By adopting a holistic approach and utilizing the principles and practices of engineering, we can have the best of both worlds — speed, and reliability.

Eugene Retunsky

Apr. 13, 23 · Opinion

Likes (4)

Comment

Save

9.0K Views

When it comes to online services, uptime is crucial, but it’s not the only thing to consider. Imagine running an online store — having your site available 99.9% of the time might sound good, but what if that 0.1% of downtime happens during the holiday shopping season? That could mean losing out on big sales. And what if most of your customers are only interested in a few popular items? If those pages aren’t available, it doesn’t matter that the rest of your site is working fine.

Sometimes, being available during peak moments can make or break your business. It’s not just e-commerce — a small fraction of airports handle most of the air traffic, just a tiny minority of celebrities are household names, and only a handful of blockbuster movies dominate the box office each year. It’s the same distribution pattern everywhere.

To be successful, it’s important to not only maintain uptime but also be ready for significant events. Some teams implement change freezes before key times, such as Prime Day, Black Friday, or Cyber Monday. This approach is reasonable, but it can be limiting as it doesn’t allow teams to quickly respond to unexpected opportunities or critical situations. Additionally, not all demand can be predicted, and it’s not always clear when those high-impact events will happen. This is where “Reliability when it matters” comes in. We need to be able to adapt and respond quickly to changes in customer demand without being held back by code freeze periods and being prepared for unforeseen situations.
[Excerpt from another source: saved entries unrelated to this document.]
(** The library refuses a sample whose label values are not as many as the
    label names of its descriptor; the samples of the registry are accepted. *)
Lemma samples_fit_their_descriptors (name : string) (stats : SnapshotStatsResponse) :
  Forall (λ m, length (prometheus.labelValues m) =
               length (prometheus.variableLabels (prometheus.desc m)))
    (repositorySamples s name stats ++ snapshotSamples s name stats).
Proof.
  rewrite Hs. apply Forall_app. split.
  - repeat constructor.
  - unfold snapshotSamples. destruct (last _); repeat constructor.
Qed.

(** The samples of one repository in a cycle whose catalog fetch succeeds:
    those of its statistics when its detail fetch succeeded, none otherwise. *)
Lemma samplesOf_Collect (srr : SnapshotRepositoriesResponse) (name : string) :
  result (catalogFetch rt s) = inr srr →
  samplesOf name (samples (trace (Collect rt s))) =
    match fetched rt s srr !! name with
    | Some stats => repositorySamples s name stats ++ snapshotSamples s name stats
    | None => []
    end.
Proof.
  intros Hcat. rewrite (samples_Collect_success rt s srr Hcat).
  destruct (fetched rt s srr !! name) as [stats|] eqn:Hname.
  - apply (samplesOf_present
             (λ '(name, stats),
                repositorySamples s name stats ++ snapshotSamples s name stats)).
    + intros k v. apply samples_carry_the_name.
    + apply range_NoDup.
    + by apply range_lookup.
  - apply samplesOf_absent.
    + intros k v. apply samples_carry_the_name.
    + rewrite range_keys, Hname. by intros [? ?].
Qed.

End registry.

(** The log of a cycle whose catalog fetch succeeds holds the lines of the
    bodies that failed to close, and nothing else. *)
Lemma logged_Collect (rt : Runtime) (s : Snapshots) (srr : SnapshotRepositoriesResponse) :
  result (catalogFetch rt s) = inr srr →
  logged (trace (Collect rt s)) =
    flat_map (closeLines (client s)) (requests (trace (Collect rt s))).
Proof.
  intros Hcat. rewrite (requests_Collect_success rt s srr Hcat).
  rewrite (trace_Collect_success rt s srr Hcat).
  rewrite !logged_app, logged_metrics, app_nil_r. cbn [flat_map]. f_equal.
  - unfold catalogFetch. by rewrite logged_getAndParseURL.
  - induction (range rt srr).*1 as [|name names IH]; [reflexivity|].
    cbn [flat_map fmap list_fmap]. rewrite logged_app, IH. f_equal.
    unfold detailFetch. by rewrite logged_getAndParseURL.
Qed.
By considering time as a valuable resource and understanding the relative significance of different moments, organizations can better translate customer value and adjust risk and availability budgets accordingly. This approach allows organizations to be flexible and responsive to changes in demand without missing out on crucial features or opportunities. In the end, it’s about being ready when luck comes your way.

It’s important to note that a system is not static and is constantly changing. The system itself, the infrastructure it’s hosted on, and the engineering organization all change over time. This means that knowledge about the system also changes, which can impact reliability.

Besides that, incidents and outages are inevitable, no matter how much we try to prevent them. Bugs will be shipped, bad configurations will be deployed, and human error will occur. There can also be interdependencies that amplify outages. An incident rarely has a single cause and is often a combination of factors coming together. The same goes for solutions, which are most effective when they involve a combination of principles and practices working together to mitigate the impact of outages.

Operating a system often means dealing with real-world pressures, such as time, market, and management demands to deliver faster. This can lead to shortcuts being taken and potentially compromise the reliability of the system. Growth and expansion of the user base and organization can also bring additional complexity and result in unintended or unforeseen behaviors and failure modes. However, by adopting a holistic approach and utilizing the principles and practices of engineering I’m going to cover below, we can have the best of both worlds — speed, and reliability. It’s not an either-or scenario but rather a delicate balance between the two.

What Is Reliability?

Reliability is a vital component of any system, as it guarantees not only availability but also proper functioning. A system may be accessible, yet if it fails to operate accurately, it lacks reliability. The objective is to achieve both availability and precision within the system, which entails containing failures and minimizing their impact. However, not all failures carry equal weight. For instance, an issue preventing checkout and payment is far more crucial than a minor glitch in image loading. It’s important to focus on ensuring important functions work correctly during critical moments.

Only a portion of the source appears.